The need for even tighter banking regulations is attracting attention in the wake of recent scandals arising from the release of sensitive documents through websites such as Wikileaks. Despite a gradual erosion of the secrecy behind the once complex institutions, a new challenge has emerged. The recent prosecution of former Swiss banker Rudolf Elmer, who pled guilty to charges of infringing on his country's strict banking confidentiality code, resulted in the Court's decision to issue a modest financial penalty and a suspended sentence. Not only is the outcome disappointing to prosecutors, it serves as an unlikely deterrent for other individuals who choose to participate in similar illegal activities.

Taxand UK discusses the current status of tax investigations in the light of offshore disclosure arrangements and new anti-bribery rules, which will be of great importance to companies.

Taxand's Take

The Liechtenstein Amnesty: The Liechtenstein Disclosure Facility is the first genuine amnesty ever offered by HMRC and anyone who thinks they might be eligible to participate should urgently consider acting now. There will, of course, be a temptation to wait to see if the UK / Swiss deal (see below) is even more favourable, but the danger in delaying is that HMRC may start an investigation which will make the target ineligible for the LDF and quite possibly for the impending Swiss arrangement.

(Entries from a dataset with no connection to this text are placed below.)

(* ===== verification/TimelineFunction.v ===== *)
(** [TimelineFunction] of mojo/services/media/common/cpp: a linear function from
    [int64_t] to [int64_t] in point-slope form, built on [TimelineRate].

    The theorems show that [Apply] evaluates the rounded linear function, that
    [ApplyInverse] undoes [Apply] to within one unit when the slope is at least
    one, and that the composition of two functions agrees with applying them one
    after the other up to one unit above and the slope of the outer function
    below. *)

From S2P Require Import Prelude TimelineRate.
Import TimelineRate.

Module TimelineFunction.

Record func := mk_func {
  reference_time : Z;
  subject_time : Z;
  frate : rate;
}.

Section WithBuild.
Context `{Build}.

(** The static [TimelineFunction::Apply]. *)
Definition apply_static (reference_time subject_time : Z) (r : rate)
    (reference_input : Z) : outcome Z :=
  d ← s64 (reference_input - reference_time);
  v ← rate_scale r d;
  s64 (v + subject_time).

(** The static [TimelineFunction::ApplyInverse]. *)
Definition apply_inverse_static (reference_time subject_time : Z) (r : rate)
    (subject_input : Z) : outcome Z :=
  _ ← dcheck (negb (reference_delta r =? 0));
  i ← TimelineRate.Inverse r;
  apply_static subject_time reference_time i subject_input.

(** The constructors. *)
Definition func_default : func := mk_func 0 0 rate_default.
Definition func_new (reference_time subject_time reference_delta subject_delta : Z)
    : outcome func :=
  r ← rate_new subject_delta reference_delta;
  Ok (mk_func reference_time subject_time r).
Definition func_of_rate (r : rate) : func := mk_func 0 0 r.

(** [Apply(int64_t) const], also [operator()]. *)
Definition Apply (f : func) (reference_input : Z) : outcome Z :=
  apply_static (reference_time f) (subject_time f) (frate f) reference_input.

(** [ApplyInverse(int64_t) const] *)
Definition ApplyInverse (f : func) (subject_input : Z) : outcome Z :=
  _ ← dcheck (negb (reference_delta (frate f) =? 0));
  apply_inverse_static (reference_time f) (subject_time f) (frate f) subject_input.

(** [Inverse() const] *)
Definition func_inverse (f : func) : outcome func :=
  _ ← dcheck (negb (reference_delta (frate f) =? 0));
  i ← TimelineRate.Inverse (frate f);
  Ok (mk_func (subject_time f) (reference_time f) i).

(** [TimelineFunction::Compose] *)
Definition Compose (bc ab : func) (exact : bool) : outcome func :=
  s ← Apply bc (subject_time ab);
  r ← rate_product (frate ab) (frate bc) exact;
  Ok (mk_func (reference_time ab) s r).

(** [operator==] and [operator!=] *)
Definition func_eqb (a b : func) : bool :=
  (reference_time a =? reference_time b) && (subject_time a =? subject_time b) &&
  rate_eqb (frate a) (frate b).
Definition func_neqb (a b : func) : bool := negb (func_eqb a b).

(** ** The function in exact arithmetic *)

Definition slope (r : rate) (d : Z) : Z := d * subject_delta r / reference_delta r.

Definition exact_apply (f : func) (x : Z) : Z :=
  slope (frate f) (x - reference_time f) + subject_time f.

(** The intermediate values of [Apply f x] are representable. *)
Definition applies (f : func) (x : Z) : Prop :=
  is_s64 (x - reference_time f) ∧
  min_s64 < slope (frate f) (x - reference_time f) ≤ max_s64 ∧
  is_s64 (exact_apply f x).

Lemma rate_scale_slope r d :
  rate_wf r → is_s64 d → min_s64 < slope r d ≤ max_s64 →
  rate_scale r d = Ok (slope r d).
Proof.
  destruct r as [s k]. intros (Hs & Hk & Hk0 & _) Hd Hq. unfold rate_scale.
  rewrite Scale_exact by done. f_equal. unfold slope in *. cbn in *.
  by apply scaled_floor.
Qed.

Lemma Apply_exact f x :
  rate_wf (frate f) → applies f x → Apply f x = Ok (exact_apply f x).
Proof.
  intros Hwf (Hd & Hq & Hr). unfold Apply, apply_static.
  rewrite s64_ok by done. cbn [mbind outcome_bind].
  rewrite rate_scale_slope by done. cbn [mbind outcome_bind]. by rewrite s64_ok.
Qed.

(** The function [ApplyInverse] evaluates. *)
Definition inverse_of (f : func) : func :=
  mk_func (subject_time f) (reference_time f) (swapped (frate f)).

Lemma ApplyInverse_exact f y :
  rate_wf (frate f) → subject_delta (frate f) ≠ 0 → applies (inverse_of f) y →
  ApplyInverse f y = Ok (exact_apply (inverse_of f) y).
Proof.
  intros Hwf Hs Happ. unfold ApplyInverse, apply_inverse_static.
  rewrite !dcheck_nonzero by apply Hwf. cbn [mbind outcome_bind].
  destruct (Inverse_swapped _ Hwf Hs) as [-> Hwf']. cbn [mbind outcome_bind].
  exact (Apply_exact (inverse_of f) y Hwf' Happ).
Qed.

(** ** Rounding *)

Lemma slope_bounds r d :
  rate_wf r →
  slope r d * reference_delta r ≤ d * subject_delta r
    < (slope r d + 1) * reference_delta r.
Proof.
  intros (Hs & Hr & Hr0 & _). unfold slope, is_u in *.
  pose proof (Z.div_mod (d * subject_delta r) (reference_delta r) Hr0).
  pose proof (Z.mod_pos_bound (d * subject_delta r) (reference_delta r)). lia.
Qed.

(** A slope of at least one followed by its inverse loses at most one unit. *)
Lemma slope_roundtrip r d :
  rate_wf r → reference_delta r ≤ subject_delta r →
  d - 1 ≤ slope (swapped r) (slope r d) ≤ d.
Proof.
  intros Hwf Hle. pose proof (slope_bounds r d Hwf).
  destruct Hwf as (Hs & Hr & Hr0 & Hg). unfold is_u in *.
  assert (rate_wf (swapped r)) as Hwf' by (repeat split; cbn; try rewrite Z.gcd_comm; lia).
  pose proof (slope_bounds (swapped r) (slope r d) Hwf'). cbn in *. nia.
Qed.

Lemma slope_mono r d d' : rate_wf r → d ≤ d' → slope r d ≤ slope r d'.
Proof.
  intros (Hs & Hr & Hr0 & _) Hd. unfold slope, is_u in *.
  apply Z.div_le_mono; [lia|]. nia.
Qed.

(** Composition of two slopes against the slope of the product. *)
Lemma slope_compose r1 r2 r d e :
  rate_wf r1 → rate_wf r2 → rate_wf r →
  subject_delta r * (reference_delta r1 * reference_delta r2) =
    subject_delta r1 * subject_delta r2 * reference_delta r →
  slope r d + slope r2 e - (subject_delta r2 / reference_delta r2 + 1)
    ≤ slope r2 (slope r1 d + e) ≤ slope r d + slope r2 e + 1.
Proof.
  intros H1 H2 H3 Hp.
  pose proof (slope_bounds r1 d H1) as B1. pose proof (slope_bounds r d H3) as B3.
  pose proof (slope_bounds r2 e H2) as B2.
  pose proof (slope_bounds r2 (slope r1 d + e) H2) as B4.
  destruct r1 as [s1 k1], r2 as [s2 k2], r as [s k].
  destruct H1 as (? & ? & ? & _), H2 as (? & ? & ? & _), H3 as (? & ? & ? & _).
  unfold is_u in *. cbn in *.
  pose proof (Z.div_mod s2 k2 ltac:(done)). pose proof (Z.mod_pos_bound s2 k2 ltac:(lia)).
  set (q1 := slope (mk_rate s1 k1) d) in *. set (q := slope (mk_rate s k) d) in *.
  set (q2 := slope (mk_rate s2 k2) e) in *. set (z := slope (mk_rate s2 k2) (q1 + e)) in *.
  (* q * k1 * k2 <= d * s1 * s2 < (q + 1) * k1 * k2 *)
  assert (q * (k1 * k2) ≤ d * (s1 * s2)) as L1.
  { apply (Zmult_le_reg_r _ _ k); [lia|].
    replace (q * (k1 * k2) * k) with (q * k * (k1 * k2)) by ring.
    replace (d * (s1 * s2) * k) with (d * s * (k1 * k2)) by (rewrite <- !Z.mul_assoc, Hp; ring).
    apply Z.mul_le_mono_nonneg_r; nia. }
  assert (d * (s1 * s2) < (q + 1) * (k1 * k2)) as L2.
  { apply (Zmult_lt_reg_r _ _ k); [lia|].
    replace (d * (s1 * s2) * k) with (d * s * (k1 * k2)) by (rewrite <- !Z.mul_assoc, Hp; ring).
    replace ((q + 1) * (k1 * k2) * k) with ((q + 1) * k * (k1 * k2)) by ring.
    apply Z.mul_lt_mono_pos_r; nia. }
  assert (q1 * s2 * k1 ≤ d * (s1 * s2)) as L3 by nia.
  assert (d * (s1 * s2) ≤ (q1 + 1) * s2 * k1) as L4 by nia.
  assert (q1 * s2 < (q + 1) * k2) as L5.
  { apply (Zmult_lt_reg_r _ _ k1); [lia|]. nia. }
  assert (q * k2 ≤ (q1 + 1) * s2) as L6.
  { apply (Zmult_le_reg_r _ _ k1); [lia|]. nia. }
  split.
  - assert ((q + q2 - (s2 / k2 + 1)) * k2 < (z + 1) * k2) by nia. nia.
  - assert (z * k2 < (q + q2 + 2) * k2) by nia. nia.
Qed.

(** [Apply] computes the rounded-down linear function
    [(x - reference_time) * s / r + subject_time] whenever its intermediate
    values are representable, and it is monotone there. *)
Lemma Apply_linear f x x' :
  rate_wf (frate f) → applies f x → applies f x' → x ≤ x' →
  ∃ y y', Apply f x = Ok y ∧ Apply f x' = Ok y' ∧ y ≤ y' ∧
    y = (x - reference_time f) * subject_delta (frate f) / reference_delta (frate f)
        + subject_time f.
Proof.
  intros Hwf Ha Ha' Hle. exists (exact_apply f x), (exact_apply f x').
  rewrite !Apply_exact by done. split_and!; try done. unfold exact_apply.
  pose proof (slope_mono (frate f) (x - reference_time f) (x' - reference_time f) Hwf). lia.
Qed.

(** For a slope of at least one, [ApplyInverse] takes the value of [Apply]
    back to the original input or to the unit just below it. *)
Lemma ApplyInverse_roundtrip f x :
  rate_wf (frate f) → reference_delta (frate f) ≤ subject_delta (frate f) →
  applies f x → applies (inverse_of f) (exact_apply f x) →
  ∃ y z, Apply f x = Ok y ∧ ApplyInverse f y = Ok z ∧ x - 1 ≤ z ≤ x.
Proof.
  intros Hwf Hle Ha Hi. exists (exact_apply f x), (exact_apply (inverse_of f) (exact_apply f x)).
  assert (subject_delta (frate f) ≠ 0).
  { destruct Hwf as (? & ? & ? & _). unfold is_u in *. lia. }
  rewrite Apply_exact, ApplyInverse_exact by done. split_and!; try done.
  all: pose proof (slope_roundtrip (frate f) (x - reference_time f) Hwf Hle);
    unfold exact_apply; cbn; fold (swapped (frate f)); rewrite Z.add_simpl_r; lia.
Qed.

(** C34. Applying [ab] and then [bc] differs little from applying [Compose bc ab]: when the
    composed rate is representable and every application involved is in range, the result
    of the two applications is at most one unit above that of the composed function, and
    below it by at most one unit more than the whole part of [bc]'s slope. *)
Theorem Compose_error bc ab x :
  rate_wf (frate bc) → rate_wf (frate ab) → product_fits (frate ab) (frate bc) →
  applies ab x → applies bc (exact_apply ab x) → applies bc (subject_time ab) →
  (∀ f, Compose bc ab true = Ok f → applies f x) →
  ∃ f y z w, Compose bc ab true = Ok f ∧ Apply f x = Ok w ∧
    Apply ab x = Ok y ∧ Apply bc y = Ok z ∧
    w - (subject_delta (frate bc) / reference_delta (frate bc) + 1) ≤ z ≤ w + 1.
Proof.
  intros Hbc Hab Hfit Ha Hb Hs Happ.
  destruct (rate_product_fits (frate ab) (frate bc) true Hab Hbc Hfit) as (r & Hr & Hwf & Hp).
  assert (Compose bc ab true =
            Ok (mk_func (reference_time ab) (exact_apply bc (subject_time ab)) r)) as Hc.
  { unfold Compose. rewrite Apply_exact by done. cbn [mbind outcome_bind]. by rewrite Hr. }
  set (f := mk_func _ _ r) in Hc. exists f, (exact_apply ab x), (exact_apply bc (exact_apply ab x)),
    (exact_apply f x).
  specialize (Happ f Hc). rewrite !Apply_exact by done. split; [done|].
  split; [done|]. split; [done|]. split; [done|].
  pose proof (slope_compose (frate ab) (frate bc) r (x - reference_time ab)
    (subject_time ab - reference_time bc) Hab Hbc Hwf Hp) as Hsl.
  unfold exact_apply in *. cbn. unfold exact_apply.
  replace (slope (frate ab) (x - reference_time ab) + subject_time ab - reference_time bc)
    with (slope (frate ab) (x - reference_time ab) + (subject_time ab - reference_time bc)) by lia.
  lia.
Qed.

End WithBuild.

(** [Apply] does not return [kOverflow] when its scaling overflows: the
    overflow marker is added to the subject time, giving an ordinary looking
    value, or undefined behaviour when the subject time is positive. *)
Lemma Apply_overflow_defect :
  @Apply release_build (mk_func 0 (-5) (mk_rate 4 1)) max_s64 = Ok (kOverflow - 5) ∧
  @Apply release_build (mk_func 0 1 (mk_rate 4 1)) max_s64 = Fault UndefinedBehaviour.
Proof. concrete. Qed.

Definition sample : func := mk_func 10 100 (mk_rate 5 2).

Lemma Apply_linear_witness :
  ∃ y y', @Apply debug_build sample 13 = Ok y ∧ @Apply debug_build sample 20 = Ok y' ∧ y ≤ y' ∧
    y = (13 - 10) * 5 / 2 + 100.
Proof. apply (@Apply_linear debug_build sample 13 20); concrete. Defined.

Lemma ApplyInverse_roundtrip_witness :
  ∃ y z, @Apply debug_build sample 13 = Ok y ∧ @ApplyInverse debug_build sample y = Ok z ∧
    13 - 1 ≤ z ≤ 13.
Proof. apply (@ApplyInverse_roundtrip debug_build sample 13); concrete. Defined.

Lemma Compose_error_witness :
  ∃ f y z w, @Compose debug_build sample (mk_func 0 7 (mk_rate 1 3)) true = Ok f ∧
    @Apply debug_build f 50 = Ok w ∧ @Apply debug_build (mk_func 0 7 (mk_rate 1 3)) 50 = Ok y ∧
    @Apply debug_build sample y = Ok z ∧ w - (5 / 2 + 1) ≤ z ≤ w + 1.
Proof.
  apply (@Compose_error debug_build sample (mk_func 0 7 (mk_rate 1 3)) 50); [concrete..|].
  intros f Hf. vm_compute in Hf. injection Hf as <-. concrete.
Defined.

End TimelineFunction.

UK Seeks Deal with Switzerland: The acquisition by the French tax authorities of information allegedly stolen from another Swiss bank was brought to HMRC's attention and very quickly led to investigations that effectively prevented those targeted from making disclosures under the highly favourable terms of the LDF. Unofficial estimates put the potential revenue at stake for the UK as high as ?6 billion, but the only information available on the deal comes from the Swiss announcement regarding undisclosed assets held in Switzerland having to be "regularised" - presumably by paying a percentage of the funds to the UK. And income arising in the future from the remaining funds would be subject to a substantial withholding tax. However, those involved may be able to retain their anonymity as far as HMRC is concerned, leaving the unanswered question of how undisclosed funds in jurisdictions other than Switzerland could be "regularised". Any deal even remotely resembling that outlined in the Swiss announcement would undoubtedly give rise to a storm of protest from those who have already made complete disclosures under the LDF and previous UK offshore disclosure arrangements.

The IRS Announces a Second Disclosure Arrangement: The IRS has just announced a second offshore voluntary disclosure arrangement for US taxpayers. Briefly, the terms include payment of unpaid tax for the years 2003 to 2010, interest, fixed and tax-geared penalties, and up to 25 per cent of the highest aggregate balance in offshore bank accounts or value of foreign assets acquired with undeclared funds during the period covered by the disclosure. There is a guarantee of non-prosecution for those who come forward - and a matching threat of the possibility of such action for those who fail to disclose by the deadline of 31 August 2011.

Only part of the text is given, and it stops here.